Так или иначе, но на первых порах эта грубая пропаганда имела несомненный успех. Она позволила ведущим термидорианцам укрепиться у власти, облегчила расправу с инакомыслящими, привлекла или, по крайней мере, нейтрализовала многих честных республиканцев, вселив в них какие-то надежды.
Нечуждым подобных надежд оказался вначале и Гракх Бабёф.
4
Лоран быстро пробежал только что написанные и исчерканные страницы.
Нет, он недаром потратил месяц, в течение которого не притрагивался к своей рукописи. Уяснение политической обстановки тех дней даёт ему возможность добавить кое-какие штрихи к пониманию тогдашнего настроя нового Гракха. Сегодня он представляет себе всё, как если бы шёл тогда бок о бок с Бабёфом. Да, сегодня он ясно видит, как следует начать новую часть…
5
…В один из жарких дней конца термидора II года Республики по улицам Парижа медленно брёл человек, который, вероятно, производил на встречных довольно странное впечатление. Потрёпанная одежда и манера держаться выдавали в нем провинциала-санкюлота. Длинные, плохо причёсанные волосы прикрывала старая широкополая шляпа. Лицо его, ещё молодое, но отмеченное следами тяжёлых забот, выражало одновременно и сосредоточенность и рассеянность. Он, казалось, внимательно присматривался к тому, что происходило вокруг, но был словно отрешён от увиденного, погрузившись в мир своих раздумий.

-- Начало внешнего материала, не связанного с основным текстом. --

(* ===== verification/KernelTransactions.v ===== *)
(** Transactions of the kernel storage are snapshots.

    The layers of [Storage] refine a stack of maps: beginning duplicates the top, committing drops the
    one below, rolling back drops the top.  Layers that are not in use hold no values, which is what
    makes their names reusable.  Last, runs of the properties of the kernel storage on the in-memory host. *)

From S2P Require Import Prelude Endian KernelPath KernelHost KernelRuntime KernelStore KernelStoreLaws KernelStorage.

(** The values under a layer. *)
Definition view : Type := list bytes -> option bytes.

(** * Programs with transactions

    Objects are read, written and deleted in the top layer.  [Read] and [Write] go through [get_or_create], which gives
    the path of an object without looking at the storage; [Get] looks for an object that exists with [get] and, when there
    is one, reads a value below it.  [ReadOriginal] and [GetOriginal] do the same in the bottom layer. *)

Inductive op : Set :=
  | Begin | Commit | Rollback | Write (id v : bytes) | Read (id : bytes) | ReadOriginal (id : bytes) | Delete (id : bytes)
  | Get (id field : bytes) | GetOriginal (id field : bytes).

Inductive result : Set := RDone | RValue (v : bytes) | RMissing | RError (e : StorageError) | RCrash.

Провинциал выделялся в толпе нарядных и самодовольных обитателей фешенебельных кварталов.
Никогда ещё многоликая столица Франции не меняла своего облика так быстро и бурно, как в эти дни. Всего месяц назад жившая трудовыми буднями и революционными порывами, озабоченная борьбой с голодом и внутренним врагом, уважавшая бедность патриотов и презиравшая роскошь «подозрительных», вынужденных, скрывая свои богатства, рядиться в лохмотья, сегодня она из весталки вдруг превратилась в вакханку, сбросила скромные одежды добродетели, чтобы засверкать извлечёнными из тайных сундуков драгоценными камнями и давно забытыми шелками.
Провинциал, хотя не раз бывал и подолгу жил в революционном Париже, чувствовал себя как человек, попавший в чужую страну или в далёкое прошлое. Он не видел ныне ни так хорошо знакомых красных колпаков, ни народных патрулей, ни оживления у афиш и газетных киосков, ни братских трапез; вместо привычно звучавшего «ты» и такого близкого слова «гражданин» слух резали обращения дореволюционной поры — «месье» и «мадам». Вновь появились давно исчезнувшие блестящие кареты с лакеями на запятках, театры, забыв о спартанском целомудрии якобинской эпохи, анонсировали фривольные пьесы, ювелиры и дамские портные зазывали своими витринами богатых клиентов, а маленькие ресторанчики и кафе, вдруг открывшиеся повсюду, кишели прожигателями жизни и их разряженными подругами.
Всё это поражало человека в потёртом костюме, в нос бил аромат буржуазного благополучия и разгула. Но он старался не видеть видимого, уходя в собственные мысли, и стремился поверить тому, что сам внушал себе в течение нескольких последних недель.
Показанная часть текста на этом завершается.